O padişah, topraktan ibaret olan şu yeryüzünde bulut ve yağmurdu.
İnam ve ihsan sahibi Tanrının vericiliğine mazhardı.
Deniz ve maden, onun ihsanına karşı zelzeleye düşmüş, onun
cömertliğine doğru kafile kafile gelip duruyordu.

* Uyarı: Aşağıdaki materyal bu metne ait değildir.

(** *** The by-type index: the patterns one level up *)

Lemma index3_upd_insert t g s (x : Module) (bt : gmap string FullModuleMap)
    t' g' s' :
  index (index (upd t (upd g (insert s x)) bt !! t') g') s' =
  if decide (t = t' ∧ g = g' ∧ s = s') then Some x
  else index (index (bt !! t') g') s'.
Proof.
  rewrite lookup_upd. destruct (decide (t = t')) as [<-|Ht]; simpl.
  - rewrite index_upd_insert.
    destruct (decide (g = g' ∧ s = s')) as [[<- <-]|Hgs].
    + by rewrite decide_True.
    + rewrite decide_False by (intros (_ & ? & ?); by apply Hgs).
      destruct (bt !! t); simpl; [done|]. by rewrite lookup_empty.
  - by rewrite decide_False by (by intros [? ?]).
Qed.

Lemma index3_prune_delete t g s (bt : gmap string FullModuleMap) t' g' s' :
  index (index (prune t (prune g (delete s)) bt !! t') g') s' =
  if decide (t = t' ∧ g = g' ∧ s = s') then None
  else index (index (bt !! t') g') s'.
Proof.
  rewrite lookup_prune. destruct (decide (t = t')) as [<-|Ht]; simpl.
  - destruct (bt !! t) as [fm|] eqn:Hfm; simpl; [|by case_decide].
    pose proof (index_prune_delete g s fm g' s') as Hp.
    assert ((if decide (g = g' ∧ s = s') then None else index (fm !! g') s')
            = if decide (t = t ∧ g = g' ∧ s = s') then None
              else index (fm !! g') s') as <-.
    { destruct (decide (g = g' ∧ s = s')) as [[<- <-]|Hgs].
      - by rewrite decide_True.
      - by rewrite decide_False by (intros (_ & ? & ?); by apply Hgs). }
    rewrite <-Hp.
    destruct (decide (prune g (delete s) fm = ∅)) as [He|He]; simpl; [|done].
    by rewrite He, lookup_empty.
  - by rewrite decide_False by (by intros [? ?]).
Qed.

(** ** Counting *)

Lemma count_empty : count ∅ = 0.
Proof. unfold count; simpl. apply map_fold_empty. Qed.

Lemma countFullModuleMap_default (o : option FullModuleMap) :
  countFullModuleMap o = count (default ∅ o).
Proof. destruct o; simpl; [done|]. by rewrite count_empty. Qed.

Lemma count_insert_fresh k (b : ModuleMap) (fm : FullModuleMap) :
  fm !! k = None → count (<[k := b]> fm) = count fm + size b.
Proof.
  intros Hk. unfold count; simpl.
  rewrite map_fold_insert_L; [done| |done]. intros; lia.
Qed.

Lemma count_delete k (fm : FullModuleMap) :
  count (delete k fm) + len (fm !! k) = count fm.
Proof.
  destruct (fm !! k) as [b|] eqn:Hk; simpl.
  - rewrite <-(insert_delete_id fm k b) at 2 by done.
    by rewrite count_insert_fresh by apply lookup_delete_eq.
  - rewrite delete_id by done. lia.
Qed.

Lemma count_insert k (b : ModuleMap) (fm : FullModuleMap) :
  count (<[k := b]> fm) + len (fm !! k) = count fm + size b.
Proof.
  rewrite <-insert_delete_eq.
  rewrite count_insert_fresh by apply lookup_delete_eq.
  pose proof (count_delete k fm). lia.
Qed.

Lemma count_upd_insert g s (x : Module) (fm : FullModuleMap) :
  index (fm !! g) s = None →
  count (upd g (insert s x) fm) = count fm + 1.
Proof.
  intros Hs. rewrite upd_insert. pose proof (count_insert g
    (<[s := x]> (default ∅ (fm !! g))) fm) as Hc.
  rewrite map_size_insert_None in Hc.
  - destruct (fm !! g); simpl in *; [lia|]. rewrite map_size_empty in Hc. lia.
  - destruct (fm !! g); simpl in *; [done|]. apply lookup_empty.
Qed.

Lemma count_prune_delete g s (x : Module) (fm : FullModuleMap) :
  index (fm !! g) s = Some x →
  count (prune g (delete s) fm) + 1 = count fm.
Proof.
  intros Hs. destruct (fm !! g) as [b|] eqn:Hg; simpl in Hs; [|done].
  rewrite (prune_Some _ _ _ b) by done.
  assert (size (delete s b) + 1 = size b) as Hsz.
  { rewrite map_size_delete, Hs.
    assert (size b ≠ 0); [|simpl; lia].
    apply map_size_non_empty_iff. intros ->. by rewrite lookup_empty in Hs. }
  case_decide as He.
  - rewrite He, map_size_empty in Hsz.
    pose proof (count_delete g fm) as Hc. rewrite Hg in Hc; simpl in Hc. lia.
  - pose proof (count_insert g (delete s b) fm) as Hc.
    rewrite Hg in Hc; simpl in Hc. lia.
Qed.

(** ** The registry code in terms of the patterns *)

Lemma register_byType_code t g s (x : Module) (bt : gmap string FullModuleMap) :
  let bt1 := if bt !! t is None then <[t := ∅]> bt else bt in
  let bt2 :=
    if index (bt1 !! t) g is None then alter (insert g ∅) t bt1 else bt1 in
  alter (alter (insert s x) g) t bt2 = upd t (upd g (insert s x)) bt.
Proof.
  intros bt1 bt2. unfold upd at 1. fold bt1.
  assert (∃ fm, bt1 !! t = Some fm) as [fm Hfm].
  { unfold bt1. destruct (bt !! t) eqn:Ht; [by eauto|].
    rewrite lookup_insert_eq. by eauto. }
  apply map_eq; intros t'. rewrite !lookup_alter. unfold bt2.
  rewrite Hfm; simpl. destruct (decide (t = t')) as [<-|Ht'].
  - unfold upd. destruct (fm !! g) eqn:Hg.
    + by rewrite Hfm.
    + by rewrite lookup_alter_eq, Hfm.
  - destruct (fm !! g); [done|]. by rewrite lookup_alter_ne.
Qed.

Lemma unregister_byType_code t g id (bt : gmap string FullModuleMap) :
  let bt1 := alter (alter (delete id) g) t bt in
  let bt2 :=
    if (len (index (bt1 !! t) g) =? 0)%nat
    then alter (delete g) t bt1 else bt1 in
  (if (len (bt2 !! t) =? 0)%nat then delete t bt2 else bt2)
  = prune t (prune g (delete id)) bt.
Proof.
  intros bt1 bt2. unfold prune at 1.
  assert (bt2 = alter (prune g (delete id)) t bt) as ->; [|done].
  apply map_eq; intros t'. unfold bt2, bt1.
  rewrite lookup_alter_eq. destruct (decide (t = t')) as [<-|Ht'].
  - rewrite (lookup_alter_eq (prune g (delete id))).
    destruct (bt !! t) as [fm|] eqn:Hfm; simpl.
    + unfold prune; simpl.
      destruct (len (alter (delete id) g fm !! g) =? 0)%nat.
      * by rewrite !lookup_alter_eq, Hfm.
      * by rewrite lookup_alter_eq, Hfm.
    + by rewrite !lookup_alter_eq, Hfm.
  - rewrite (lookup_alter_ne (prune g (delete id))) by done.
    destruct (len (index (alter (delete id) g <$> bt !! t) g) =? 0)%nat;
      by rewrite !lookup_alter_ne by done.
Qed.

(** ** The loop of [UnregisterModule] *)

Lemma range_find_Some module entries id :
  range_find module entries = Some id → (id, module) ∈ entries.
Proof.
  induction entries as [|[id' m] rest IH]; simpl; [done|].
  case_decide as Hm.
  - intros [= ->]. subst m. apply list_elem_of_here.
  - intros Hr. apply list_elem_of_further. by apply IH.
Qed.

Lemma range_find_None module entries :
  range_find module entries = None ↔ ∀ id, (id, module) ∉ entries.
Proof.
  induction entries as [|[id' m] rest IH]; simpl.
  - split; [|done]. intros _ id Hin. by apply elem_of_nil in Hin.
  - case_decide as Hm.
    + split; [done|]. intros Hno. subst m.
      destruct (Hno id'). apply list_elem_of_here.
    + rewrite IH. split.
      * intros Hno id Hin. apply elem_of_cons in Hin as [[= -> ->]|Hin]; [done|].
        by apply (Hno id).
      * intros Hno id Hin. apply (Hno id). by apply list_elem_of_further.
Qed.

Lemma range_find_is_Some module entries id :
  (id, module) ∈ entries → is_Some (range_find module entries).
Proof.
  intros Hin. destruct (range_find module entries) eqn:Hr; [by eauto|].
  rewrite range_find_None in Hr. by destruct (Hr id).
Qed.

Lemma elem_of_range range (b : ModuleMap) id m :
  range_order range → (id, m) ∈ range b ↔ b !! id = Some m.
Proof. intros Hr. by rewrite (Hr b), elem_of_map_to_list. Qed.

(** ** The three outcomes of [RegisterModule], the two of [UnregisterModule] *)

Section outcomes.
Variable impl : Module → Methods.
Variable module : Module.
Variable w : World.

Let t := Type_ (impl module).
Let g := GenericId (impl module).
Let s := SpecificId (impl module).

Lemma RegisterModule_collision m :
  GetModuleById g s w = Some m →
  RegisterModule impl module w =
  (Some (Errorf "id colision detected : %q / %q" [g; s]), w).
Proof. subst t g s. unfold RegisterModule, GetModuleById. by intros ->. Qed.

Lemma RegisterModule_hook_failure err :
  GetModuleById g s w = None →
  Register (impl module) = Some err →
  RegisterModule impl module w =
  (Some err,
   mkWorld (registeredModulesByType w) (registeredModulesById w)
           (hookCalls w ++ [CallRegister module])).
Proof. subst t g s. unfold RegisterModule, GetModuleById. by intros -> ->. Qed.

Lemma RegisterModule_inserted :
  GetModuleById g s w = None →
  Register (impl module) = None →
  RegisterModule impl module w =
  (None,
   mkWorld (upd t (upd g (insert s module)) (registeredModulesByType w))
           (upd g (insert s module) (registeredModulesById w))
           (hookCalls w ++ [CallRegister module])).
Proof.
  subst t g s. unfold RegisterModule, GetModuleById. intros -> ->. cbv zeta.
  by rewrite register_byType_code.
Qed.

Lemma UnregisterModule_not_found range :
  range_find module
    (from_option range [] (index (registeredModulesByType w !! t) g)) = None →
  UnregisterModule impl range module w =
  (Some (Errorf "module not found" []), w).
Proof. subst t g s. unfold UnregisterModule. by intros ->. Qed.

Kapısı, hacet kıblesiydi. Şöhreti, cömertlikle bütün âleme
yayılmıştı.
2250.
Onun vergisinden, onun cömertliğinden Acem de şaşırmıştı,Rum da. Türk
de hayrete dalmıştı, Arap da.
Hayat suyu, kerem deniziydi. Onun yüzünden Arap da dirilmişti. Acem
de!
Yoksul Arap bedevisinin
hikâyesi ve yoksulluk yüzünden karısıyla arasında geçen şey
Bir
gece bir bedevi karısı, dedikoduyu hadden aşırarak kocasına dedi ki:
Bütün bu yoksulluğu, bu cefayı biz çekmekteyiz. Âlemin ömrü
hoşlukla geçiyor. Sade biz kötü bir haldeyiz.

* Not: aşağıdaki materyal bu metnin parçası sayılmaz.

(** X8. When the current user owns a catalog entry with the session id of
    the request, [DELETE /deletesession/:sessionId] answers with success
    and removes from the catalog exactly the entries of that user and id
    (at least one), the transcript and the chat count under that key,
    and nothing of the thinking or parser buffers, and the state it leaves is the
    same whatever Upstream's delete call gave (answer, error status or
    exception). *)
Theorem X8_deleteSession_cleans_up_whatever_Upstream_answers :
  forall (sessionId : string) (foreign : ForeignDelete) (st : State) (s0 : Session),
    truthy (currentUserId st) = true -> Js.nonEmpty sessionId = true ->
    In s0 (globalSessionNames st) -> s_user_id s0 = currentUserId st ->
    s_session_id s0 = VStr sessionId ->
    let u := currentUserId st in
    let key := sessionKeyOf u (VStr sessionId) in
    exists st' n m c,
      deleteSessionEndpoint sessionId foreign st
      = (st', DeleteDone sessionId u n m c foreign)
      /\ 1 <= n
      /\ (forall s, In s (globalSessionNames st') <->
                    In s (globalSessionNames st)
                    /\ ~ (s_user_id s = u /\ s_session_id s = VStr sessionId))
      /\ globalChatHistory st' = delete key (globalChatHistory st)
      /\ sessionMessageCounts st' = delete key (sessionMessageCounts st)
      /\ thinkingContentBuffer st' = thinkingContentBuffer st
      /\ tokenBuffers st' = tokenBuffers st
      /\ (forall other, fst (deleteSessionEndpoint sessionId other st) = st').
Proof.
  intros sessionId foreign st s0 Hu Hid Hin Hs0u Hs0 u key.
  assert (sameSession u sessionId s0 = true) as Hsame.
  { unfold sameSession, strictEq. rewrite Hs0u, Hs0. by rewrite !bool_decide_eq_true_2. }
  destruct (List.find (sameSession u sessionId) (globalSessionNames st)) as [s1|] eqn:Hfind.
  2:{ eapply List.find_none in Hfind; [|exact Hin]. congruence. }
  eexists _, _, _, _. split; [by apply (deleteSession_found sessionId foreign st s1)|]. cbn.
  split; [|split; [|split; [done|split; [done|split; [done|split; [done|]]]]]].
  - assert (negb (sameSession u sessionId s0) = false) as Hneg by (by rewrite Hsame).
    pose proof (filter_length_lt (fun s => negb (sameSession u sessionId s))
                  (globalSessionNames st) s0 Hin Hneg) as Hlt.
    fold u. lia.
  - intros s. rewrite filter_In. unfold sameSession, strictEq.
    rewrite negb_true_iff, andb_false_iff, !bool_decide_eq_false. fold u.
    split; intros [H1 H2]; (split; [done|]).
    + intros [? ?]. by destruct H2.
    + destruct (decide (s_user_id s = u)); [|by left]. right. intros ?. by apply H2.
  - intros other. by rewrite (deleteSession_found sessionId other st s1).
Qed.

(** The theorem at session [14] of the sample catalog, with Upstream's
    delete call timing out. *)
Lemma X8_deleteSession_witness :
  truthy (currentUserId tenSessions) = true
  /\ In (localSession "14") (globalSessionNames tenSessions)
  /\ exists st' n m c,
       deleteSessionEndpoint "14" (ForeignDeleteThrew "timeout") tenSessions
       = (st', DeleteDone "14" (currentUserId tenSessions) n m c (ForeignDeleteThrew "timeout"))
       /\ 1 <= n
       /\ globalChatHistory st'
          = delete (sessionKeyOf (currentUserId tenSessions) (VStr "14"))
              (globalChatHistory tenSessions).
Proof.
  assert (truthy (currentUserId tenSessions) = true) as Hu by reflexivity.
  assert (In (localSession "14") (globalSessionNames tenSessions)) as Hin
    by (left; reflexivity).
  split; [exact Hu|]. split; [exact Hin|].
  destruct (X8_deleteSession_cleans_up_whatever_Upstream_answers "14"
              (ForeignDeleteThrew "timeout") tenSessions (localSession "14")
              Hu eq_refl Hin eq_refl eq_refl)
    as (st' & n & m & c & Hret & Hn & _ & Hh & _).
  exists st', n, m, c. split; [exact Hret|]. split; [exact Hn | exact Hh].
Defined.

Lemma getNextSessionId_frame (userId : jsval) (st : State) :
  globalSessionNames (fst (getNextSessionId userId st)) = globalSessionNames st
  /\ currentUserId (fst (getNextSessionId userId st)) = currentUserId st
  /\ Js.nonEmpty (snd (getNextSessionId userId st)) = true.
Proof.
  unfold getNextSessionId. cbn. split; [done|]. split; [done|].
  match goal with |- context [match ?x with Some n => pretty n | None => _ end] => destruct x end;
    [apply pretty_nonEmpty | done].
Qed.

Lemma manageSessionWindow_below (userId : jsval) (st : State) :
  (length (List.filter (ofUser (orElse userId (currentUserId st))) (globalSessionNames st)) < 25)%nat ->
  exists r, manageSessionWindow userId st = Some (st, r).
Proof.
  intros Hn. unfold manageSessionWindow.
  destruct (_ =? 9); [by eexists|]. destruct (Z.leb_spec 25
    (Z.of_nat (length (List.filter (ofUser (orElse userId (currentUserId st)))
                         (globalSessionNames st))))); [lia | by eexists].
Qed.

(** X9. Creating a session through [POST /chatsession] for the current
    user and then deleting the id it returned gives the catalog back: the
    created session is at the head of the catalog under the returned id,
    the delete finds it and removes exactly one entry.  This holds below
    the window limit of 25 sessions and when the user holds no session
    under the minted id yet. *)
Theorem X9_created_session_can_be_deleted_again :
  forall (req : ChatSessionRequest) (now : Z) (foreign : ForeignDelete) (st : State),
    let u := currentUserId st in
    let id := snd (getNextSessionId u st) in
    truthy u = true ->
    (negb (truthy (cs_user_id req)) || strictEq (cs_user_id req) (VStr "default_user") = true
     \/ cs_user_id req = u) ->
    (length (List.filter (ofUser u) (globalSessionNames st)) < 25)%nat ->
    (forall s, In s (globalSessionNames st) -> ~ (s_user_id s = u /\ s_session_id s = VStr id)) ->
    exists title count wm st1 st2 m c,
      chatSessionEndpoint req now st = (st1, SessionCreated id u title count wm)
      /\ (exists s, head (globalSessionNames st1) = Some s
                    /\ s_session_id s = VStr id /\ s_user_id s = u /\ s_title s = title)
      /\ deleteSessionEndpoint id foreign st1 = (st2, DeleteDone id u 1 m c foreign)
      /\ globalSessionNames st2 = globalSessionNames st.
Proof.
  intros req now foreign st u id Hu Hreq Hn Hfresh.
  assert ((if negb (truthy (cs_user_id req)) || strictEq (cs_user_id req) (VStr "default_user")
           then currentUserId st else cs_user_id req) = u) as Huser.
  { destruct Hreq as [Hc | Hc]; rewrite Hc; [done|]. by destruct (_ || _). }
  destruct (manageSessionWindow_below u st) as [r Hw].
  { unfold orElse. fold u. by rewrite Hu. }
  destruct (getNextSessionId_frame u st) as (Hcat & Hcur & Hne). fold id in Hne.
  unfold chatSessionEndpoint. rewrite Huser, Hw.
  destruct (getNextSessionId u st) as [stn id'] eqn:En. cbn [fst snd] in *. subst id.
  match goal with
  | |- context [with_sessions (?n :: globalSessionNames stn) stn] =>
      set (new := n); set (st1 := with_sessions (new :: globalSessionNames stn) stn)
  end.
  assert (sameSession u id' new = true) as Hsame.
  { unfold sameSession, strictEq. cbn. by rewrite !bool_decide_eq_true_2. }
  assert (List.filter (fun s => negb (sameSession u id' s)) (globalSessionNames st1)
          = globalSessionNames st) as Hkeep.
  { cbn [st1 globalSessionNames with_sessions List.filter]. rewrite Hsame. cbn [negb].
    rewrite Hcat. apply forallb_filter_id, forallb_forall. intros s Hs.
    unfold sameSession, strictEq. apply negb_true_iff, andb_false_iff.
    destruct (decide (s_user_id s = u)) as [E1|E1]; [|left; by apply bool_decide_eq_false].
    right. apply bool_decide_eq_false. intros E2. by apply (Hfresh s Hs). }
  assert (currentUserId st1 = u) as Hcur1 by exact Hcur.
  assert (List.find (sameSession (currentUserId st1) id') (globalSessionNames st1) = Some new)
    as Hfind.
  { rewrite Hcur1. cbn [st1 globalSessionNames with_sessions List.find]. by rewrite Hsame. }
  assert (truthy (currentUserId st1) = true) as Hu1 by (by rewrite Hcur1).
  pose proof (deleteSession_found id' foreign st1 new Hu1 Hne Hfind) as Hdel.
  cbv zeta in Hdel. rewrite Hcur1, Hkeep in Hdel.
  assert (Z.of_nat (length (globalSessionNames st1)) - Z.of_nat (length (globalSessionNames st)) = 1)
    as Hone.
  { cbn [st1 globalSessionNames with_sessions length]. rewrite Hcat. lia. }
  rewrite Hone in Hdel.
  eexists _, _, _, st1, _, _, _.
  split; [reflexivity|]. split; [by exists new|]. split; [exact Hdel | reflexivity].
Qed.

(** The theorem at the sample catalog of ten sessions. *)
Lemma X9_create_then_delete_witness :
  truthy (currentUserId tenSessions) = true
  /\ (length (List.filter (ofUser (currentUserId tenSessions))
                (globalSessionNames tenSessions)) < 25)%nat
  /\ exists title count wm st1 st2 m c,
       chatSessionEndpoint {| cs_user_id := VStr "u1"; cs_title := "Plans" |}
         1700000000000 tenSessions
       = (st1, SessionCreated (snd (getNextSessionId (currentUserId tenSessions) tenSessions))
                 (currentUserId tenSessions) title count wm)
       /\ deleteSessionEndpoint (snd (getNextSessionId (currentUserId tenSessions) tenSessions))
            (ForeignDeleted "ok") st1
          = (st2, DeleteDone (snd (getNextSessionId (currentUserId tenSessions) tenSessions))
                    (currentUserId tenSessions) 1 m c (ForeignDeleted "ok"))
       /\ globalSessionNames st2 = globalSessionNames tenSessions.
Proof.
  assert (truthy (currentUserId tenSessions) = true) as Hu by reflexivity.
  assert (length (List.filter (ofUser (currentUserId tenSessions))
                    (globalSessionNames tenSessions)) < 25)%nat as Hlen
    by (vm_compute; lia).
  split; [exact Hu|]. split; [exact Hlen|].
  assert (forall s, In s (globalSessionNames tenSessions) ->
            ~ (s_user_id s = currentUserId tenSessions
               /\ s_session_id s
                  = VStr (snd (getNextSessionId (currentUserId tenSessions) tenSessions))))
    as Hfresh.
  { intros s Hin [_ Hid]. vm_compute in Hid. cbn in Hin.
    repeat (destruct Hin as [<-|Hin]; [discriminate Hid|]). exact Hin. }
  destruct (X9_created_session_can_be_deleted_again
              {| cs_user_id := VStr "u1"; cs_title := "Plans" |} 1700000000000
              (ForeignDeleted "ok") tenSessions Hu (or_intror eq_refl) Hlen Hfresh)
    as (title & count & wm & st1 & st2 & m & c & Hc & _ & Hd & Hs).
  exists title, count, wm, st1, st2, m, c. split; [exact Hc|]. split; [exact Hd | exact Hs].
Defined.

Ekmeğimiz yok, katığımız dert ve haset... Testimiz yok suyumuz
gözyaşı.
2255.
Gündüzün elbisemiz güneşin ziyası... Geceleyin döşek ve yorganımız ay
ışığı.
Açlığımızdan değil mi ayı, okkalık ekmek sanıp elimizle gökyüzüne
saldırıyoruz.
Yoksullar bizim yoksulluğumuzdan ve gece gündüz yiyecek
düşünmemizden arlanıyorlar.
Sâmirînin halktan kaçtığı gibi akraba, yabancı... herkes, bizden
kaçıyor.
Birisinden bir avuç mercimek isteyecek olsak bize Sus, geber,
babalar çıkarasıca! diyor.
2260.
Arabın iftiharı, savaş ve ihsandır. Sence Arap içinde yazıda kazınıp
yok edilecek bir yanlışa benziyorsun.
Ne savaşı? Zaten biz savaşsız öldürülmüş, bitmişiz; yoksulluk
kılıcıyla başımız uçurulmuş, gitmiş!
İhsan nerede? Yoksulluğun etrafında dönüp dolaşarak ağ örmekte,
havada uçan sineğin damarını sokup kanını emmekteyiz.
Hele bize misafir gelsin... Geceleyin uyuyunca elbisesini soymazsam
ben de adam değilim!
Muhtaç
ve müştak müritlerin yalancı, düzenci dâvacılara aldanmaları ve onları
Hakka ulaşmış, yüce şeyh sanmaları, veresiyeyi peşinden, hileyle
yapılmış çiçeği hakikî, bitmiş ve yeşermiş çiçekten farketmemeleri
Bundan dolayı bilenler, hikmetle dediler ki: ihsan ve kerem
sahiplerine konuk olmak gerek.
2265.
Halbuki sen, öyle birisinin müridisin ki hasisliği yüzünden kendisi
galip değil, seni nasıl galip edecek?
Sana nur vermesi şöyle dursun... bilâkis kapkara bir hale koyar.
Kendisinin nuru yok, onunla görüşüp konuşanlar nereden nurlanacak?
Bu çeşit şeyh, gözü akan ve görmeyen kişiye benzer. Gözüne ilâç
çeker ama zararlı ilâçtan başka bir şey çekemez ki.
Yoksulluk ve meşakkatta bizim halimiz de böyledir. Bize aldanıp da
hiçbir konuk gelmez.
2270. On
yıllık kıtlığı mücessem olarak görmedinse gözünü aç da bize bak!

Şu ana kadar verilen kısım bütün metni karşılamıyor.